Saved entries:

(* ===== verification/BioSpec.v ===== *)
(** * The buffer cache: the theorems *)

From stdpp Require Import sorting functions list_numbers.
From S2P Require Import Prelude LockDefs BioDefs Bio BioInv.
Import LockDefs BioDefs Bio BioInv.

Module BioSpec.

(** ** Boot *)

Lemma boot_bufs n d b : bufs (boot_cache n d) !! b = if decide (0 ≤ b < n) then Some boot_buf else None.
Proof.
  cbn [boot_cache bufs]. destruct (decide (0 ≤ b < n)) as [Hb|Hb].
  - apply elem_of_list_to_map_1.
    + rewrite <-list_fmap_compose. apply NoDup_fmap_2_strong; [|apply NoDup_seq]. intros. cbn in *. lia.
    + apply list_elem_of_fmap. exists (Z.to_nat b). split; [f_equal; lia|]. apply elem_of_seq. lia.
  - apply not_elem_of_list_to_map_1. rewrite <-list_fmap_compose. intros Hin.
    apply list_elem_of_fmap in Hin as (i & -> & Hi). apply elem_of_seq in Hi. cbn in Hb. lia.
Qed.

Lemma boot_links n d b : 0 ≤ b < n ∨ b = HEAD → is_Some (links (boot_cache n d) !! b).
Proof.
  cbn [boot_cache links]. intros [Hb|Hb].
  - rewrite lookup_insert_ne by (unfold HEAD; lia). eexists. apply elem_of_list_to_map_1.
    + rewrite <-list_fmap_compose. apply NoDup_fmap_2_strong; [|apply NoDup_seq]. intros. cbn in *. lia.
    + apply list_elem_of_fmap. exists (Z.to_nat b). split; [f_equal; lia|]. apply elem_of_seq. lia.
  - subst b. rewrite lookup_insert_eq. eauto.
Qed.

Lemma rev_seqZ_snoc i : 0 ≤ i → rev (seqZ 0 (i + 1)) = i :: rev (seqZ 0 i).
Proof. intros Hi. rewrite seqZ_app by lia. rewrite rev_app_distr. cbn. by rewrite Z.add_0_l. Qed.

Lemma init_buf_ok s i xs :
  ring (links s) xs → bufs s !! i = Some boot_buf → i ∉ HEAD :: xs → is_Some (links s !! i) →
  ∃ l', init_buf i s = Ok (with_links l' s) ∧ ring l' (i :: xs) ∧ dom l' = dom (links s).
Proof.
  intros Hr Hb Hin Hl. unfold init_buf. destruct (push_head_spec _ _ _ Hr Hin Hl) as (l' & -> & Hr' & Hd).
  cbn [bind]. exists l'. split; [|done]. unfold set_buf, get_buf, with_links. cbn [bufs]. rewrite Hb. cbn [of_opt bind].
  unfold with_bufs. cbn [bufs links c_lock disk]. by rewrite insert_id.
Qed.

Lemma binit_ok n d :
  0 ≤ n → ∃ s, binit n (boot_cache n d) = Ok s ∧ binv (rev (seqZ 0 n)) s ∅ ∧ disk s = d.
Proof.
  intros Hn. unfold binit. set (b0 := boot_cache n d).
  change (links (with_lock false b0)) with (links b0).
  destruct (prv_set_prev (links b0) HEAD HEAD) as (l1 & -> & Hp1 & Hn1 & Hd1); [apply boot_links; by right|]. cbn [bind].
  destruct (nxt_set_next l1 HEAD HEAD) as (l2 & -> & Hn2 & Hp2 & Hd2).
  { apply elem_of_dom. rewrite Hd1. apply elem_of_dom, boot_links. by right. } cbn [bind].
  destruct (for_range_inv (λ i s, ∃ l, s = mk_bcache false (bufs b0) l d ∧ ring l (rev (seqZ 0 i)) ∧ dom l = dom (links b0))
    0 n init_buf (with_links l2 (with_lock false b0))) as (s & Hs & l & -> & Hr & Hdl); [done| | |].
  - exists l2. split; [done|]. split; [|by rewrite Hd2]. split; [|apply NoDup_singleton].
    change ((nxt l2 HEAD = Some HEAD ∧ prv l2 HEAD = Some HEAD) ∧ True). by rewrite Hn2, Hp2, Hp1, !decide_True.
  - intros i s Hi (l & -> & Hr & Hdl).
    destruct (init_buf_ok (mk_bcache false (bufs b0) l d) i (rev (seqZ 0 i))) as (l' & -> & Hr' & Hd').
    + done.
    + cbn [bufs]. unfold b0. by rewrite boot_bufs, decide_True.
    + apply not_elem_of_cons. split; [unfold HEAD; lia|]. rewrite list_elem_of_In, <-in_rev, <-list_elem_of_In, elem_of_seqZ. lia.
    + cbn [links]. apply elem_of_dom. rewrite Hdl. apply elem_of_dom, boot_links. by left.
    + eexists. split; [done|]. exists l'. split; [done|]. rewrite rev_seqZ_snoc by lia. split; [done|].
      cbn [links] in Hd'. congruence.
  - exists (mk_bcache false (bufs b0) l d). split; [exact Hs|]. split; [|done].
    assert (Hb : ∀ b x, bufs b0 !! b = Some x → 0 ≤ b < n ∧ x = boot_buf).
    { intros b x. unfold b0. rewrite boot_bufs. destruct (decide _); [by intros [= <-]|done]. }
    assert (Hru : ∀ b, refs ∅ b = 0%nat) by (intros; unfold refs; by rewrite map_filter_empty).
    split; cbn [c_lock bufs links disk]; try done.
    + intros b. rewrite list_elem_of_In, <-in_rev, <-list_elem_of_In, elem_of_seqZ. unfold b0. rewrite boot_bufs.
      destruct (decide (0 ≤ b < n)); split; [by eexists|lia|lia|by intros [? ?]].
    + assert (∀ xs, StronglySorted (later_idle (mk_bcache false (bufs b0) l d)) xs) as H; [|apply H].
      intros xs. induction xs as [|z xs IH]; constructor; [done|]. rewrite Forall_forall. intros c Hc x y _ Hy _.
      apply Hb in Hy as [_ ->]. done.
    + intros b x Hx. apply Hb in Hx as [_ ->]. by rewrite Hru.
    + intros b x Hx. apply Hb in Hx as [_ ->]. done.
    + intros b x Hx. apply Hb in Hx as [_ ->]. done.
    + intros b x Hx. apply Hb in Hx as [_ ->]. done.
Qed.

(** ** Runs *)

Lemma bsteps_inv xs s u s' u' :
  rtc bstep (s, u) (s', u') → binv xs s u → ∃ xs', binv xs' s' u' ∧ xs' ≡ₚ xs.
Proof.
  intros Hrun. remember (s, u) as a eqn:Ha. remember (s', u') as c eqn:Hc. revert xs s u Ha.
  induction Hrun as [a|a [s1 u1] c Hst _ IH]; intros xs s u Ha Hi; subst.
  - injection Ha as -> ->. by exists xs.
  - destruct (bstep_inv xs s u s1 u1 Hst Hi) as (xs1 & Hi1 & Hp1).
    destruct (IH eq_refl xs1 s1 u1 eq_refl Hi1) as (xs2 & Hi2 & Hp2). exists xs2. split; [done|]. by rewrite Hp2.
Qed.

Lemma bput_ok xs s u p n b :
  binv xs s u → u !! (p, b) = Some (Drops, n) → is_Ok (brelse_put b s).
Proof.
  intros Hi Hu. destruct (bi_user _ _ _ Hi p b Drops n Hu) as (x & Hx & _).
  unfold brelse_put, acquire. rewrite (bi_lock _ _ _ Hi). cbn [bind].
  unfold set_buf, get_buf. cbn [with_lock bufs]. rewrite Hx. cbn [of_opt bind with_bufs links with_lock].
  destruct (_ =? 0); [|by eexists].
  destruct (split_at xs s u Hi b x Hx) as (l & r & Hxs & Hbl & Hbr).
  pose proof (bi_ring _ _ _ Hi) as Hring. rewrite Hxs in Hring.
  destruct (unlink_spec _ _ _ _ Hring) as (l1 & -> & Hr1 & _ & Hb1). cbn [bind].
  destruct (push_head_spec l1 (l ++ r) b Hr1) as (l2 & -> & _); [|done|by eexists].
  destruct (ring_mid _ _ _ _ Hring) as [_ Hne]. apply not_elem_of_cons. split; [done|]. by apply not_elem_of_app.
Qed.

(** C35. The buffer cache, used by any number of processes on device 0 that
    write a block they changed before they release it: in every state reached
    from boot, users of the same block share one buffer and at most one of
    them has its lock; a process that has an unchanged block sees exactly the
    bytes on the disk, that is, those of the last [bwrite] of the block; the
    LRU list still links all buffers; and no operation fails: a process that
    has a block can write and release it, a reader can fill its buffer, a
    free lock can be taken, and a reference can be dropped. *)
Theorem bcache_coherent n d s0 s u :
  0 ≤ n → binit n (boot_cache n d) = Ok s0 → rtc bstep (s0, ∅) (s, u) →
  (∀ p q b c ph ph' m, u !! (p, b) = Some (ph, m) → u !! (q, c) = Some (ph', m) →
     b = c ∧ (holder ph → holder ph' → p = q)) ∧
  (∀ p b m, u !! (p, b) = Some (Has false, m) →
     ∃ x, bufs s !! b = Some x ∧ blockno x = m ∧ data x = disk s (m * 8)) ∧
  (∃ xs, ring (links s) xs ∧ xs ≡ₚ seqZ 0 n) ∧
  (∀ p b ph m, u !! (p, b) = Some (ph, m) →
     match ph with
     | Wants => (∀ q ph' m', u !! (q, b) = Some (ph', m') → ¬ holder ph') → ∃ s', lock_buf p b s = Ok (Some s')
     | Fills => is_Ok (bread_fill b s)
     | Has _ => is_Ok (bwrite p b s) ∧ is_Ok (brelse p b s)
     | Drops => is_Ok (brelse_put b s)
     end).
Proof.
  intros Hn Hinit Hrun. destruct (binit_ok n d Hn) as (s1 & Hs1 & Hi0 & _). rewrite Hinit in Hs1. injection Hs1 as <-.
  destruct (bsteps_inv _ _ _ _ _ Hrun Hi0) as (xs & Hi & Hp). clear Hrun Hi0. split_and!.
  - intros p q b c ph ph' m Hu Hu'.
    destruct (bi_user _ _ _ Hi p b ph m Hu) as (x & Hx & Hm & _).
    destruct (bi_user _ _ _ Hi q c ph' m Hu') as (y & Hy & Hm' & _).
    assert (b = c) as <-.
    { apply (same_block xs s u Hi b c x y Hx Hy); [congruence| |];
        [by apply (user_not_idle xs s u Hi p b _ x Hu)|by apply (user_not_idle xs s u Hi q c _ y Hu')]. }
    split; [done|]. by apply (one_holder xs s u Hi p q b ph ph' m m).
  - intros p b m Hu. destruct (bi_user _ _ _ Hi p b _ m Hu) as (x & Hx & Hm & _ & Hv). exists x. split_and!; [done|done|].
    rewrite (bi_data _ _ _ Hi b x Hx (Hv false eq_refl)).
    + destruct (bi_block _ _ _ Hi b x Hx) as [_ Hb]. unfold sector. change (BSIZE / 512) with 8.
      rewrite u32_small by lia. congruence.
    + intros q k Hq. assert (p = q) as <- by (by apply (one_holder xs s u Hi p q b (Has false) (Has true) m k)). congruence.
  - exists xs. split; [apply Hi|]. rewrite Hp. symmetry. apply Permutation_rev.
  - intros p b ph m Hu. destruct (bi_user _ _ _ Hi p b ph m Hu) as (x & Hx & Hm & Hl & Hv). destruct ph as [| |e|].
    + intros Hno. unfold lock_buf, set_buf, get_buf. rewrite Hx. cbn [of_opt bind].
      destruct (sl_locked (lock x) =? 0) eqn:E; [cbn; eauto|]. apply Z.eqb_neq in E.
      destruct (bi_free _ _ _ Hi b x Hx E) as (q & ph' & k & Hq & Hh). by destruct (Hno q ph' k).
    + unfold bread_fill, get_buf. rewrite Hx. cbn [of_opt bind]. destruct (valid x); cbn [negb]; [by eexists|].
      unfold disk_read, set_buf, get_buf. rewrite Hx. cbn [of_opt bind].
      destruct (dev x =? 0); cbn [bind with_bufs bufs]; rewrite ?lookup_insert_eq, ?Hx; by eexists.
    + unfold bwrite, brelse. rewrite (holds_user xs s u Hi p m e b Hu). cbn [bind negb].
      unfold disk_write, set_buf, get_buf. rewrite Hx. cbn [of_opt bind]. split; [destruct (dev x =? 0)|]; by eexists.
    + by apply (bput_ok xs s u p m).
Qed.

(** A cache of two buffers on a disk of sevens; process 1 reads block 5. *)
Definition two : bcache := boot_cache 2 (λ _, [7]).
Definition two_0 : bcache := get two (binit 2 two).
Definition two_1 : bcache := snd (get (0, two) (bget 0 5 two_0)).
Definition two_2 : bcache := default two (get None (lock_buf 1 0 two_1)).
Definition two_3 : bcache := get two (bread_fill 0 two_2).

Lemma two_run : rtc bstep (two_0, ∅) (two_3, <[(1, 0) := (Has false, 5)]> ∅).
Proof.
  eapply rtc_l; [apply (bs_get 1 5 0 two_0 two_1 ∅)|].
  - lia.
  - vm_compute. reflexivity.
  - vm_compute. reflexivity.
  - reflexivity.
  - eapply rtc_l; [apply (bs_lock 1 5 0 two_1 two_2)|].
    + vm_compute. reflexivity.
    + vm_compute. reflexivity.
    + rewrite insert_insert_eq. eapply rtc_l; [apply (bs_fill 1 5 0 two_2 two_3)|].
      * vm_compute. reflexivity.
      * vm_compute. reflexivity.
      * rewrite insert_insert_eq. apply rtc_refl.
Qed.

Lemma bcache_witness : ∃ x, bufs two_3 !! 0 = Some x ∧ blockno x = 5 ∧ data x = [7].
Proof.
  destruct (bcache_coherent 2 (λ _, [7]) two_0 two_3 (<[(1, 0) := (Has false, 5)]> ∅)) as (_ & Hc & _).
  - lia.
  - vm_compute. reflexivity.
  - exact two_run.
  - destruct (Hc 1 0 5) as (x & Hx & Hb & Hd).
    + vm_compute. reflexivity.
    + exists x. split; [exact Hx|]. split; [exact Hb|]. rewrite Hd. vm_compute. reflexivity.
Defined.

(** The replacement policy, in every reachable state, with the buffers in
    the order of the list (most recently released first): a block that some
    buffer holds or that is in use is served by its buffer, whose reference
    count goes up; for another block the hindmost buffer that nobody uses is
    taken and marked as not read, behind which all buffers are in use; and
    [bget] panics exactly when the block is not cached and all buffers are in
    use.  Nothing else changes. *)
Theorem bget_correct n d s0 s u m :
  0 ≤ n → binit n (boot_cache n d) = Ok s0 → rtc bstep (s0, ∅) (s, u) → 0 ≤ m < 2 ^ 29 →
  ∃ xs, ring (links s) xs ∧ xs ≡ₚ seqZ 0 n ∧
  ((∃ b x, bufs s !! b = Some x ∧ blockno x = m ∧ (∀ c y, bufs s !! c = Some y → blockno y = m → c = b ∨ idle y) ∧
      bget 0 m s = Ok (b, with_bufs (<[b := b_refcnt (u32 (refcnt x + 1)) x]> (bufs s)) s)) ∨
   (∀ c y, bufs s !! c = Some y → blockno y ≠ m) ∧
   ((∃ l b r x, xs = l ++ b :: r ∧ bufs s !! b = Some x ∧ refcnt x = 0 ∧
       (∀ c y, c ∈ r → bufs s !! c = Some y → refcnt y ≠ 0) ∧
       bget 0 m s = Ok (b, with_bufs (<[b := b_recycle 0 m x]> (bufs s)) s)) ∨
    (∀ c y, bufs s !! c = Some y → refcnt y ≠ 0) ∧ bget 0 m s = Panic "bget: no buffers")).
Proof.
  intros Hn Hinit Hrun Hm. destruct (binit_ok n d Hn) as (s1 & Hs1 & Hi0 & _). rewrite Hinit in Hs1. injection Hs1 as <-.
  destruct (bsteps_inv _ _ _ _ _ Hrun Hi0) as (xs & Hi & Hp). exists xs. split; [apply Hi|].
  split; [rewrite Hp; symmetry; apply Permutation_rev|]. rewrite (bget_eq xs s u 0 m Hi).
  assert (Hall : ∀ c y, bufs s !! c = Some y → c ∈ xs) by (intros c y Hy; apply (bi_bufs _ _ _ Hi); eauto).
  assert (Hblk : ∀ c y, bufs s !! c = Some y → is_block s 0 m c = (blockno y =? m)).
  { intros c y Hy. unfold is_block. rewrite Hy. by rewrite (proj1 (bi_block _ _ _ Hi c y Hy)). }
  assert (Hun : ∀ c y, bufs s !! c = Some y → unused s c = (refcnt y =? 0)).
  { intros c y Hy. unfold unused. by rewrite Hy. }
  destruct (List.find (is_block s 0 m) xs) as [b|] eqn:Hf.
  - left. apply find_split in Hf as (l & r & Hxs & Hb & Hl).
    destruct (proj1 (bi_bufs _ _ _ Hi b)) as [x Hx]; [rewrite Hxs; apply elem_of_app; right; left|].
    rewrite (Hblk b x Hx) in Hb. apply Z.eqb_eq in Hb. exists b, x. split_and!; [done|done| |].
    + intros c y Hy Hk. pose proof (Hall c y Hy) as Hin. rewrite Hxs in Hin.
      apply elem_of_app in Hin as [Hin|[->|Hin]%elem_of_cons]; [|by left|right].
      * specialize (Hl c Hin). rewrite (Hblk c y Hy), Hk, Z.eqb_refl in Hl. done.
      * pose proof (bi_dup _ _ _ Hi) as Hd. rewrite Hxs in Hd. apply StronglySorted_app in Hd as (_ & _ & Hd).
        apply StronglySorted_cons in Hd as [Hd _]. rewrite Forall_forall in Hd. apply (Hd c Hin x y); [done|done|congruence].
    + unfold get_buf. rewrite Hx. cbn [of_opt bind]. by rewrite (eta_cache xs s u Hi).
  - right. pose proof (find_none_all _ _ Hf) as Hnone. split.
    { intros c y Hy Hk. specialize (Hnone c (Hall c y Hy)). rewrite (Hblk c y Hy), Hk, Z.eqb_refl in Hnone. done. }
    destruct (List.find (unused s) (rev xs)) as [b|] eqn:Hu; [left|right].
    + apply find_split in Hu as (l & r & Hxs & Hb & Hl). apply (f_equal (@rev Z)) in Hxs.
      rewrite rev_involutive, rev_app_distr in Hxs. cbn [rev] in Hxs. rewrite <-app_assoc in Hxs. cbn [app] in Hxs.
      destruct (proj1 (bi_bufs _ _ _ Hi b)) as [x Hx]; [rewrite Hxs; apply elem_of_app; right; left|].
      rewrite (Hun b x Hx) in Hb. apply Z.eqb_eq in Hb. exists (rev r), b, (rev l), x. split_and!; [done|done|done| |].
      * intros c y Hc Hy. rewrite list_elem_of_In, <-in_rev, <-list_elem_of_In in Hc. specialize (Hl c Hc).
        rewrite (Hun c y Hy) in Hl. by apply Z.eqb_neq.
      * unfold get_buf. rewrite Hx. cbn [of_opt bind]. by rewrite (eta_cache xs s u Hi).
    + split; [|done]. intros c y Hy. pose proof (find_none_all _ _ Hu c) as Hc.
      rewrite list_elem_of_In, <-in_rev, <-list_elem_of_In in Hc. specialize (Hc (Hall c y Hy)).
      rewrite (Hun c y Hy) in Hc. by apply Z.eqb_neq.
Qed.

Lemma bget_witness : ∃ s', bget 0 9 two_3 = Ok (1, s') ∧ ∃ xs, ring (links two_3) xs.
Proof.
  destruct (bget_correct 2 (λ _, [7]) two_0 two_3 (<[(1, 0) := (Has false, 5)]> ∅) 9) as (xs & Hr & _ & _).
  - lia.
  - vm_compute. reflexivity.
  - exact two_run.
  - lia.
  - eexists. split; [vm_compute; reflexivity|]. exists xs. exact Hr.
Defined.

End BioSpec.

**Work instructions**
Given the records above, return exactly the lines starting at the line containing "intros Hrun. remember" and ending at the line containing "Lemma bput_ok xs", including both.

**Answer to the exercise**
  intros Hrun. remember (s, u) as a eqn:Ha. remember (s', u') as c eqn:Hc. revert xs s u Ha.
  induction Hrun as [a|a [s1 u1] c Hst _ IH]; intros xs s u Ha Hi; subst.
  - injection Ha as -> ->. by exists xs.
  - destruct (bstep_inv xs s u s1 u1 Hst Hi) as (xs1 & Hi1 & Hp1).
    destruct (IH eq_refl xs1 s1 u1 eq_refl Hi1) as (xs2 & Hi2 & Hp2). exists xs2. split; [done|]. by rewrite Hp2.
Qed.

Lemma bput_ok xs s u p n b :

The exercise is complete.